The task: Print every record below exactly as written.

Data for review:
========================================

(** ** Selections *)

(** The check of a field that may be absent. *)
Definition unless_none {A} (check : pyval → res A) (v : pyval) : res unit :=
  match v with VNone => Ok tt | _ => check v ;;* Ok tt end.

(** [_selection] *)
Definition selection_record (record : pyval) : res pyval :=
  let* value := synthetic_copy MAX_PROPOSAL_BYTES MAX_JSON_NODES record in
  let* l := exact_fields value ["protocol_version"; "owner"; "repository"; "branch"; "commit_sha"; "pull_number";
                                "control_authority"]%string in
  let* version := dict_item l (u "protocol_version") in
  let* control := dict_item l (u "control_authority") in
  raise_if (negb (is_text version GITHUB_SELECTION_VERSION) || negb (is_false control)) ValueError ;;*
  let* owner := at_field l "owner" (λ v, bounded_text v 39) in
  let* repository := at_field l "repository" (λ v, bounded_text v 100) in
  raise_if (negb (owner_pattern owner)) ValueError ;;*
  raise_if (negb (repository_pattern repository) || str_in repository [u "."; u ".."] ||
            ends_with (u ".git") repository) ValueError ;;*
  at_field l "branch" (unless_none branch_name) ;;*
  at_field l "commit_sha" (unless_none commit_sha) ;;*
  at_field l "pull_number" (unless_none (λ v, bounded_integer v 1 MAX_PULL_NUMBER)) ;;*
  Ok value.

Record GitHubReadSelection := { gs_text : pystr }.

Module GitHubReadSelection.

Definition make (owner repository branch commit_sha pull_number : pyval) : res GitHubReadSelection :=
  let* value := selection_record
    (obj [("protocol_version", VStr GITHUB_SELECTION_VERSION); ("owner", owner); ("repository", repository);
          ("branch", branch); ("commit_sha", commit_sha); ("pull_number", pull_number);
          ("control_authority", VBool false)]%string) in
  let* text := canonical_json value in
  Ok {| gs_text := text |}.

Definition from_record (record : pyval) : res GitHubReadSelection :=
  let* value := selection_record record in
  let* owner := subscript value "owner" in
  let* repository := subscript value "repository" in
  let* branch := subscript value "branch" in
  let* sha := subscript value "commit_sha" in
  let* number := subscript value "pull_number" in
  make owner repository branch sha number.

Definition canonical_record (s : GitHubReadSelection) : res pyval :=
  bounded_utf8_length (gs_text s) 4096 ;;*
  let* value := json_loads (gs_text s) in
  selection_record value.

Definition selection_id (s : GitHubReadSelection) : res pystr :=
  let* record := canonical_record s in domain_fingerprint (u "ibae.github-read-selection-id.v1") record.

(** The field of the selection that a tool reads besides the repository. *)
Definition target_field (tool_name : pystr) : option string :=
  if bool_decide (tool_name = u "github.branch") then Some "branch"%string
  else if bool_decide (tool_name = u "github.pull_request") then Some "pull_number"%string
  else if str_in tool_name (map u ["github.commit"; "github.check_runs"; "github.commit_status"]%string)
  then Some "commit_sha"%string else None.

Definition arguments_for (s : GitHubReadSelection) (tool_name : pystr) : res pyval :=
  raise_if (negb (str_in tool_name GITHUB_READ_TOOLS)) ValueError ;;*
  let* value := canonical_record s in
  let* owner := subscript value "owner" in
  let* repository := subscript value "repository" in
  let base := [("owner", owner); ("repository", repository)]%string in
  match target_field tool_name with
  | None => Ok (obj base)
  | Some key =>
      let* target := subscript value key in
      raise_if (is_none target) ValueError ;;*
      Ok (obj (base ++ [(key, target)]))
  end.

End GitHubReadSelection.

(** ** Request plans *)

(** [urllib.parse.quote(s, safe="")] *)
Definition quote_url (s : pystr) : res pystr :=
  let* bytes := utf8 s in
  Ok (concat (map (λ b, if is_alnum b || (b =? 95) || (b =? 46) || (b =? 45) || (b =? 126) then [b]
                        else 37 :: map (λ c, if is_lower c then c - 32 else c)
                                       [hex_digit (b / 16); hex_digit (b mod 16)]) bytes)).

Definition str_at (v : pyval) (name : string) : res pystr := let* w := subscript v name in expect_str w.

(** The path of the GET of a tool. *)
Definition request_path (tool : pystr) (arguments : pyval) : res pystr :=
  let* owner := str_at arguments "owner" in
  let* repository := str_at arguments "repository" in
  let* owner := quote_url owner in
  let* repository := quote_url repository in
  let path := u "/repos/" ++ owner ++ u "/" ++ repository in
  if bool_decide (tool = u "github.branch") then
    let* branch := str_at arguments "branch" in
    let* branch := quote_url branch in
    Ok (path ++ u "/branches/" ++ branch)
  else if bool_decide (tool = u "github.pull_request") then
    let* raw := subscript arguments "pull_number" in
    let* number := expect_int raw in
    Ok (path ++ u "/pulls/" ++ int_str number)
  else if str_in tool (map u ["github.commit"; "github.check_runs"; "github.commit_status"]%string) then
    let* sha := str_at arguments "commit_sha" in
    Ok (path ++ u "/commits/" ++ sha ++
        (if bool_decide (tool = u "github.check_runs") then u "/check-runs?filter=latest&per_page=100&page=1"
         else if bool_decide (tool = u "github.commit_status") then u "/status?per_page=100&page=1" else []))
  else Ok path.

(** [canonical_json(a) != canonical_json(b)] *)
Definition same_text (a b : pyval) : res bool :=
  let* s := canonical_json a in
  let* t := canonical_json b in
  Ok (bool_decide (s = t)).

(** [_request] *)
Definition request_value (proposal : NormalizedProposal) (selection : GitHubReadSelection) (dependency : pyval)
    : res pyval :=
  let* dependency := expect_fingerprint dependency in
  let* record := NormalizedProposal.canonical_record proposal in
  let* kind := subscript record "kind" in
  raise_if (negb (is_text kind (proposal_kind_value READ))) ValueError ;;*
  let* payload := subscript record "payload" in
  let* tool := str_at payload "tool_name" in
  let* arguments := GitHubReadSelection.arguments_for selection tool in
  let* proposed := subscript payload "arguments" in
  let* same := same_text proposed arguments in
  raise_if (negb same) ValueError ;;*
  let* path := request_path tool arguments in
  let* selected := GitHubReadSelection.canonical_record selection in
  let* key := canonical_tool_key tool arguments dependency in
  let url := u "https://api.github.com" ++ path in
  Ok (obj [("protocol_version", VStr GITHUB_REQUEST_VERSION); ("selection", selected); ("proposal", record);
           ("dependency_fingerprint", VStr dependency); ("tool_key", VStr key); ("method", VStr (u "GET"));
           ("url", VStr url);
           ("headers", obj [("Accept", VStr (u "application/vnd.github+json"));
                            ("X-GitHub-Api-Version", VStr GITHUB_API_VERSION)]);
           ("max_calls", VInt 1); ("max_response_bytes", VInt MAX_GITHUB_RESPONSE_BYTES);
           ("timeout_ms", VInt GITHUB_TIMEOUT_MS); ("follow_redirects", VBool false);
           ("automatic_retries", VInt 0); ("automatic_pagination", VBool false);
           ("authentication", VStr (u "public_unauthenticated_only"));
           ("source_semantics", source_semantics tool); ("control_authority", VBool false)]%string).

Definition REQUEST_FIELDS : list string :=
  ["protocol_version"; "selection"; "proposal"; "dependency_fingerprint"; "tool_key"; "method"; "url"; "headers";
   "max_calls"; "max_response_bytes"; "timeout_ms"; "follow_redirects"; "automatic_retries"; "automatic_pagination";
   "authentication"; "source_semantics"; "control_authority"]%string.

========================================

Finished exercise:
(** ** Selections *)

(** The check of a field that may be absent. *)
Definition unless_none {A} (check : pyval → res A) (v : pyval) : res unit :=
  match v with VNone => Ok tt | _ => check v ;;* Ok tt end.

(** [_selection] *)
Definition selection_record (record : pyval) : res pyval :=
  let* value := synthetic_copy MAX_PROPOSAL_BYTES MAX_JSON_NODES record in
  let* l := exact_fields value ["protocol_version"; "owner"; "repository"; "branch"; "commit_sha"; "pull_number";
                                "control_authority"]%string in
  let* version := dict_item l (u "protocol_version") in
  let* control := dict_item l (u "control_authority") in
  raise_if (negb (is_text version GITHUB_SELECTION_VERSION) || negb (is_false control)) ValueError ;;*
  let* owner := at_field l "owner" (λ v, bounded_text v 39) in
  let* repository := at_field l "repository" (λ v, bounded_text v 100) in
  raise_if (negb (owner_pattern owner)) ValueError ;;*
  raise_if (negb (repository_pattern repository) || str_in repository [u "."; u ".."] ||
            ends_with (u ".git") repository) ValueError ;;*
  at_field l "branch" (unless_none branch_name) ;;*
  at_field l "commit_sha" (unless_none commit_sha) ;;*
  at_field l "pull_number" (unless_none (λ v, bounded_integer v 1 MAX_PULL_NUMBER)) ;;*
  Ok value.

Record GitHubReadSelection := { gs_text : pystr }.

Module GitHubReadSelection.

Definition make (owner repository branch commit_sha pull_number : pyval) : res GitHubReadSelection :=
  let* value := selection_record
    (obj [("protocol_version", VStr GITHUB_SELECTION_VERSION); ("owner", owner); ("repository", repository);
          ("branch", branch); ("commit_sha", commit_sha); ("pull_number", pull_number);
          ("control_authority", VBool false)]%string) in
  let* text := canonical_json value in
  Ok {| gs_text := text |}.

Definition from_record (record : pyval) : res GitHubReadSelection :=
  let* value := selection_record record in
  let* owner := subscript value "owner" in
  let* repository := subscript value "repository" in
  let* branch := subscript value "branch" in
  let* sha := subscript value "commit_sha" in
  let* number := subscript value "pull_number" in
  make owner repository branch sha number.

Definition canonical_record (s : GitHubReadSelection) : res pyval :=
  bounded_utf8_length (gs_text s) 4096 ;;*
  let* value := json_loads (gs_text s) in
  selection_record value.

Definition selection_id (s : GitHubReadSelection) : res pystr :=
  let* record := canonical_record s in domain_fingerprint (u "ibae.github-read-selection-id.v1") record.

(** The field of the selection that a tool reads besides the repository. *)
Definition target_field (tool_name : pystr) : option string :=
  if bool_decide (tool_name = u "github.branch") then Some "branch"%string
  else if bool_decide (tool_name = u "github.pull_request") then Some "pull_number"%string
  else if str_in tool_name (map u ["github.commit"; "github.check_runs"; "github.commit_status"]%string)
  then Some "commit_sha"%string else None.

Definition arguments_for (s : GitHubReadSelection) (tool_name : pystr) : res pyval :=
  raise_if (negb (str_in tool_name GITHUB_READ_TOOLS)) ValueError ;;*
  let* value := canonical_record s in
  let* owner := subscript value "owner" in
  let* repository := subscript value "repository" in
  let base := [("owner", owner); ("repository", repository)]%string in
  match target_field tool_name with
  | None => Ok (obj base)
  | Some key =>
      let* target := subscript value key in
      raise_if (is_none target) ValueError ;;*
      Ok (obj (base ++ [(key, target)]))
  end.

End GitHubReadSelection.

(** ** Request plans *)

(** [urllib.parse.quote(s, safe="")] *)
Definition quote_url (s : pystr) : res pystr :=
  let* bytes := utf8 s in
  Ok (concat (map (λ b, if is_alnum b || (b =? 95) || (b =? 46) || (b =? 45) || (b =? 126) then [b]
                        else 37 :: map (λ c, if is_lower c then c - 32 else c)
                                       [hex_digit (b / 16); hex_digit (b mod 16)]) bytes)).

Definition str_at (v : pyval) (name : string) : res pystr := let* w := subscript v name in expect_str w.

(** The path of the GET of a tool. *)
Definition request_path (tool : pystr) (arguments : pyval) : res pystr :=
  let* owner := str_at arguments "owner" in
  let* repository := str_at arguments "repository" in
  let* owner := quote_url owner in
  let* repository := quote_url repository in
  let path := u "/repos/" ++ owner ++ u "/" ++ repository in
  if bool_decide (tool = u "github.branch") then
    let* branch := str_at arguments "branch" in
    let* branch := quote_url branch in
    Ok (path ++ u "/branches/" ++ branch)
  else if bool_decide (tool = u "github.pull_request") then
    let* raw := subscript arguments "pull_number" in
    let* number := expect_int raw in
    Ok (path ++ u "/pulls/" ++ int_str number)
  else if str_in tool (map u ["github.commit"; "github.check_runs"; "github.commit_status"]%string) then
    let* sha := str_at arguments "commit_sha" in
    Ok (path ++ u "/commits/" ++ sha ++
        (if bool_decide (tool = u "github.check_runs") then u "/check-runs?filter=latest&per_page=100&page=1"
         else if bool_decide (tool = u "github.commit_status") then u "/status?per_page=100&page=1" else []))
  else Ok path.

(** [canonical_json(a) != canonical_json(b)] *)
Definition same_text (a b : pyval) : res bool :=
  let* s := canonical_json a in
  let* t := canonical_json b in
  Ok (bool_decide (s = t)).

(** [_request] *)
Definition request_value (proposal : NormalizedProposal) (selection : GitHubReadSelection) (dependency : pyval)
    : res pyval :=
  let* dependency := expect_fingerprint dependency in
  let* record := NormalizedProposal.canonical_record proposal in
  let* kind := subscript record "kind" in
  raise_if (negb (is_text kind (proposal_kind_value READ))) ValueError ;;*
  let* payload := subscript record "payload" in
  let* tool := str_at payload "tool_name" in
  let* arguments := GitHubReadSelection.arguments_for selection tool in
  let* proposed := subscript payload "arguments" in
  let* same := same_text proposed arguments in
  raise_if (negb same) ValueError ;;*
  let* path := request_path tool arguments in
  let* selected := GitHubReadSelection.canonical_record selection in
  let* key := canonical_tool_key tool arguments dependency in
  let url := u "https://api.github.com" ++ path in
  Ok (obj [("protocol_version", VStr GITHUB_REQUEST_VERSION); ("selection", selected); ("proposal", record);
           ("dependency_fingerprint", VStr dependency); ("tool_key", VStr key); ("method", VStr (u "GET"));
           ("url", VStr url);
           ("headers", obj [("Accept", VStr (u "application/vnd.github+json"));
                            ("X-GitHub-Api-Version", VStr GITHUB_API_VERSION)]);
           ("max_calls", VInt 1); ("max_response_bytes", VInt MAX_GITHUB_RESPONSE_BYTES);
           ("timeout_ms", VInt GITHUB_TIMEOUT_MS); ("follow_redirects", VBool false);
           ("automatic_retries", VInt 0); ("automatic_pagination", VBool false);
           ("authentication", VStr (u "public_unauthenticated_only"));
           ("source_semantics", source_semantics tool); ("control_authority", VBool false)]%string).

Definition REQUEST_FIELDS : list string :=
  ["protocol_version"; "selection"; "proposal"; "dependency_fingerprint"; "tool_key"; "method"; "url"; "headers";
   "max_calls"; "max_response_bytes"; "timeout_ms"; "follow_redirects"; "automatic_retries"; "automatic_pagination";
   "authentication"; "source_semantics"; "control_authority"]%string.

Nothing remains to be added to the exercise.